Copy out the entries below exactly as they stand, but only from the line containing "(* ===== verification/TicToc.v ===== *)" through the line containing "executable function of".

Collected data
►

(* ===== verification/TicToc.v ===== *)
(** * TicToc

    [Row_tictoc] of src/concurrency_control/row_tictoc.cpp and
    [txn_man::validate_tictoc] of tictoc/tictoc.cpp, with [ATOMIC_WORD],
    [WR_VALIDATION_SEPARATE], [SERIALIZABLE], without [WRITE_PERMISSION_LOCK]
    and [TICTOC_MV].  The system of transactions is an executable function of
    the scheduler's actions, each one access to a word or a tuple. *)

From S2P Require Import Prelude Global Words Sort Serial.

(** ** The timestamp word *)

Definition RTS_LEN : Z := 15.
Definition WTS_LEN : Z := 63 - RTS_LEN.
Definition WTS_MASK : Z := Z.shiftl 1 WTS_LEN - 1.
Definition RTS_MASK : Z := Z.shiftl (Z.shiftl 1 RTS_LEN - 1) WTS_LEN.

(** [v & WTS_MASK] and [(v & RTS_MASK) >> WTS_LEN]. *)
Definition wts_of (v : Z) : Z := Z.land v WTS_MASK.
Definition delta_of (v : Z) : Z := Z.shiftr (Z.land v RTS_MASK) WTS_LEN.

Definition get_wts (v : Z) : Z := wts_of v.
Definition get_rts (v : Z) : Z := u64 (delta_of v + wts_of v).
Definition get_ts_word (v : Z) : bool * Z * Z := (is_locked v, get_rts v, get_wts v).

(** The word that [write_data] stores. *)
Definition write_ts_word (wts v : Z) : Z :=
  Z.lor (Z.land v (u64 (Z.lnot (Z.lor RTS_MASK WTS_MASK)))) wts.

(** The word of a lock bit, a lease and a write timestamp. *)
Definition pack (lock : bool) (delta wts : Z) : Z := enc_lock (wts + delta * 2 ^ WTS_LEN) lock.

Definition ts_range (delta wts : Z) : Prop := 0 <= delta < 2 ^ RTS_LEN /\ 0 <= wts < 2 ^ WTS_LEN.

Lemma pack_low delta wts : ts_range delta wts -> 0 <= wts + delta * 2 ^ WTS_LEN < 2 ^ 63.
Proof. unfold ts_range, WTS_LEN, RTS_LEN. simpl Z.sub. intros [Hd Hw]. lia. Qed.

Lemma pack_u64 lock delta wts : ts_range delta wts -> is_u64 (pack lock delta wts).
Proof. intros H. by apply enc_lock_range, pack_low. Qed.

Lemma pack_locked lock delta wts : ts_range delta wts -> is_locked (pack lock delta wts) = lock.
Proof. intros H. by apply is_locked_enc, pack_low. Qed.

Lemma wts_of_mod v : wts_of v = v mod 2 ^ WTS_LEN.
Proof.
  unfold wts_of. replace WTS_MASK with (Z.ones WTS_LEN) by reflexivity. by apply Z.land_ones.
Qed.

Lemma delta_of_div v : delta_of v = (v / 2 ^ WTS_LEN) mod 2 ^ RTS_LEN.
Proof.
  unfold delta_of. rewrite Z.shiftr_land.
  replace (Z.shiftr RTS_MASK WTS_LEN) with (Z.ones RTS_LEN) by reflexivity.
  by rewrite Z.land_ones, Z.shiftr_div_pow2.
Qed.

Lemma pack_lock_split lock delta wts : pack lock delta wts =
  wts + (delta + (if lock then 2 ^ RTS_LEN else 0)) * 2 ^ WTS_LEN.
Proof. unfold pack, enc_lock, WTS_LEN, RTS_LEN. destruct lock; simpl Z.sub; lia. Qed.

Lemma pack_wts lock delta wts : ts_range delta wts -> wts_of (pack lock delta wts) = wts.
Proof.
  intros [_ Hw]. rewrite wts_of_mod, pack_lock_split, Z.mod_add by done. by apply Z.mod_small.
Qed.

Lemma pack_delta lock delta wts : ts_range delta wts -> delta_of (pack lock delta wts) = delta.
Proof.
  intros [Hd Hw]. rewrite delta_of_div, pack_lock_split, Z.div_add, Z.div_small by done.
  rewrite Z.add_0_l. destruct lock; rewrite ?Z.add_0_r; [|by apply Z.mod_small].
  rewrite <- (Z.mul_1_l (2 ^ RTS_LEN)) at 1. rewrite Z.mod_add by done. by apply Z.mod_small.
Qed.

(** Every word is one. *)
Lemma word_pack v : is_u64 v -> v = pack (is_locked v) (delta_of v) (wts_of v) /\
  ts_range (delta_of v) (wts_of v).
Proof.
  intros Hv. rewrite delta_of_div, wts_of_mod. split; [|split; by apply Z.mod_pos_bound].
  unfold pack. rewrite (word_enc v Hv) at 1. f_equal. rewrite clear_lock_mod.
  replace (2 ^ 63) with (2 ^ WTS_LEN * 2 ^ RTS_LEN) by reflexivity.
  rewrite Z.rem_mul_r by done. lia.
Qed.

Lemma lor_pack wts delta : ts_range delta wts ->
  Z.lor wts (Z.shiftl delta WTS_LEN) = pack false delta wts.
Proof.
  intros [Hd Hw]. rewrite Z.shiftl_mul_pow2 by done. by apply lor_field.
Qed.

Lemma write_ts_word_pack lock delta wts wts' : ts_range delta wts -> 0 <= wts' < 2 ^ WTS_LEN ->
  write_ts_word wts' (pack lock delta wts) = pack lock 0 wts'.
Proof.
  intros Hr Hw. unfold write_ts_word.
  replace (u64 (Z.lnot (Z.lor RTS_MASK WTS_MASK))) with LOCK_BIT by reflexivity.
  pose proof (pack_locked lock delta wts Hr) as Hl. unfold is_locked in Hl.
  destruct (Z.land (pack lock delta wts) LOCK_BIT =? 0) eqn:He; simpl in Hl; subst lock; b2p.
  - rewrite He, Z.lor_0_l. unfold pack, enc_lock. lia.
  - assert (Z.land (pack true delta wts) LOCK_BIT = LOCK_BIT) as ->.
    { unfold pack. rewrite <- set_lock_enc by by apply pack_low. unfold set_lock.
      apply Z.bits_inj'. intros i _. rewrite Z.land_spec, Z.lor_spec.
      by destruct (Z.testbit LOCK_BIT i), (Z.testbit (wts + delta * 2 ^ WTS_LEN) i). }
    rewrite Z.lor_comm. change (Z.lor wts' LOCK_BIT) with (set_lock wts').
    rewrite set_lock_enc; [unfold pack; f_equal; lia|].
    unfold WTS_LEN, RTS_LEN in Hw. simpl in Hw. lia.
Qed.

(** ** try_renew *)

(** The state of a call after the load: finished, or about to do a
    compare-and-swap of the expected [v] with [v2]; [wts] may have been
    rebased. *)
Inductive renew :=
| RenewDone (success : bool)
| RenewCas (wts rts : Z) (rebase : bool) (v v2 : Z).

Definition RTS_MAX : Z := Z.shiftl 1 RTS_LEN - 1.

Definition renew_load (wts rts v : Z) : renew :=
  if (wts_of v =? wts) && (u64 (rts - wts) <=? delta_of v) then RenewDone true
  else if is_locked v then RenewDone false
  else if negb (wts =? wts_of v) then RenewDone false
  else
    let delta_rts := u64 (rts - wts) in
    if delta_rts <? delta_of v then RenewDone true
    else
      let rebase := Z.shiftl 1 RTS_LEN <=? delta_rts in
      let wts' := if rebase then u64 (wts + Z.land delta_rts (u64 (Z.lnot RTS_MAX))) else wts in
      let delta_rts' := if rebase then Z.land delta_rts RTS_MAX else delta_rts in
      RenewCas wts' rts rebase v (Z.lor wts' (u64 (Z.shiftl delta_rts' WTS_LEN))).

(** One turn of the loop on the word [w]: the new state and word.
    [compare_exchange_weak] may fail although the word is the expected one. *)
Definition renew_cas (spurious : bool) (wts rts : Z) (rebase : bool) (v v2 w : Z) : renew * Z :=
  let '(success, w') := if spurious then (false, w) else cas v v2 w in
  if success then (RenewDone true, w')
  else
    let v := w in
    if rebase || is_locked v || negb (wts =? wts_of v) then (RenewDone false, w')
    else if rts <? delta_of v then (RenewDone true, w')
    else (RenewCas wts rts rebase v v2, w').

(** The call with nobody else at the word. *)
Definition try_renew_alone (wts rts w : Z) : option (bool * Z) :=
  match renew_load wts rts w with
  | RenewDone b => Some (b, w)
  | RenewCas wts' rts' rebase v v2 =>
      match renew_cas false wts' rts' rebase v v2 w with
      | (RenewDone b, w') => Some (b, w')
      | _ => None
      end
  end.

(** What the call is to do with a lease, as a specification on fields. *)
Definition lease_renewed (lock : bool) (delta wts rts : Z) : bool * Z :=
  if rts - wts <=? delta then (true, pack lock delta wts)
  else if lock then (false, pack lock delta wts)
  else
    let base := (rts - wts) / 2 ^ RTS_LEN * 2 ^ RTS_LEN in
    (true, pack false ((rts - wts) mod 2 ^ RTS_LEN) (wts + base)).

◄
►

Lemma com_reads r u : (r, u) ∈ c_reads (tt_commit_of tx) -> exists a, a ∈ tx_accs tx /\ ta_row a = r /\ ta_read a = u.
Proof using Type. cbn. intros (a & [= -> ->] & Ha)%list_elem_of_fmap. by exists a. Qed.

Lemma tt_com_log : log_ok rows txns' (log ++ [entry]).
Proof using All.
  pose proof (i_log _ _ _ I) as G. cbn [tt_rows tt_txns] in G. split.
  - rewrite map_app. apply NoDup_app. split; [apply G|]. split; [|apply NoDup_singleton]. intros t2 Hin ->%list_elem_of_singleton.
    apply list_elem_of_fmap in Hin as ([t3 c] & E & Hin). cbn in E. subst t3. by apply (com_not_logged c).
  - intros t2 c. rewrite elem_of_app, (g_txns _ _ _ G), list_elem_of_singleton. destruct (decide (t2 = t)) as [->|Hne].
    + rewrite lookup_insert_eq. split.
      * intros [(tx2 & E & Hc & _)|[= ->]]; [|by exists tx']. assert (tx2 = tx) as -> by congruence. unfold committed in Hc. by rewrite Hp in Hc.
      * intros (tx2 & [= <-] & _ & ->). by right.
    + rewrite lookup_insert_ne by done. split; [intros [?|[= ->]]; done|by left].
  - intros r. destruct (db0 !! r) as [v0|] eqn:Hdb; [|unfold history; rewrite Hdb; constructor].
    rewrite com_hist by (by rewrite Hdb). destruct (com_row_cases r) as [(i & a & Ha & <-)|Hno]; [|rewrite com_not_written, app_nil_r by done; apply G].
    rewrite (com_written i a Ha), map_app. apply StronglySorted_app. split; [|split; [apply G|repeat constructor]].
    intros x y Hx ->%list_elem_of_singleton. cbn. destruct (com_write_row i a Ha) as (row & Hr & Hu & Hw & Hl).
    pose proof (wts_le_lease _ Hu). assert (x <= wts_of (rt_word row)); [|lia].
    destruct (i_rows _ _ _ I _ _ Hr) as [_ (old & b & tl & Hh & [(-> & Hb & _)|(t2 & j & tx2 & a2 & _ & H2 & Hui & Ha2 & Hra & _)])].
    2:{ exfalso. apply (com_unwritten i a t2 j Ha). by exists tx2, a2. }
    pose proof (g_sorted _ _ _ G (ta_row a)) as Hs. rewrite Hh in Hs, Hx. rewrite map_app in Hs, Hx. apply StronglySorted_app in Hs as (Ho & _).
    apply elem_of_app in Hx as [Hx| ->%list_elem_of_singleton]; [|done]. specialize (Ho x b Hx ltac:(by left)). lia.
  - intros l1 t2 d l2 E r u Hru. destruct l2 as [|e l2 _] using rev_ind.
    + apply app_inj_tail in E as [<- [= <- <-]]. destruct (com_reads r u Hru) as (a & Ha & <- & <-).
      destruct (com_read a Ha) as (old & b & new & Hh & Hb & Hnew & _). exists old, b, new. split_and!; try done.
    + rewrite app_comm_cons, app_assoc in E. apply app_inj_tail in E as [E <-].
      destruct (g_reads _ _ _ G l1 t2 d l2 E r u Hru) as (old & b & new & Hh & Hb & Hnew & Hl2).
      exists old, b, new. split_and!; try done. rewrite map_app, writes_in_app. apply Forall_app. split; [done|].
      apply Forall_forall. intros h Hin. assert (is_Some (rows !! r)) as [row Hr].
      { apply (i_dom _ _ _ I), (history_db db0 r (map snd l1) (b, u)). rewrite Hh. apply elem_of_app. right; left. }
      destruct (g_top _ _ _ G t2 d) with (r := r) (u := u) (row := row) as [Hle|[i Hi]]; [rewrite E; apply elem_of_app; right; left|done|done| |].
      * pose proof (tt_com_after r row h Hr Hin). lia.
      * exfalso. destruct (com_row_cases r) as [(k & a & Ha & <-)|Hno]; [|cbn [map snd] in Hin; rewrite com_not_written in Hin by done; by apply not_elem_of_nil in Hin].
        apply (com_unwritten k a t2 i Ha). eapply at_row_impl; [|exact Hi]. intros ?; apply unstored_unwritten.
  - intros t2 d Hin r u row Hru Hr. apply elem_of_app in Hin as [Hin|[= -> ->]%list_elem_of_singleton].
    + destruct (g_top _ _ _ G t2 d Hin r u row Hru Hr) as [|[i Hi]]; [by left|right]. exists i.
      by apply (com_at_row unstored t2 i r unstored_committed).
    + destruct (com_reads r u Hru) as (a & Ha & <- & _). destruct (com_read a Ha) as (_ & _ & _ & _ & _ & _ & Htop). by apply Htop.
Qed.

◄

## Response to this exercise
(* ===== verification/TicToc.v ===== *)
(** * TicToc

    [Row_tictoc] of src/concurrency_control/row_tictoc.cpp and
    [txn_man::validate_tictoc] of tictoc/tictoc.cpp, with [ATOMIC_WORD],
    [WR_VALIDATION_SEPARATE], [SERIALIZABLE], without [WRITE_PERMISSION_LOCK]
    and [TICTOC_MV].  The system of transactions is an executable function of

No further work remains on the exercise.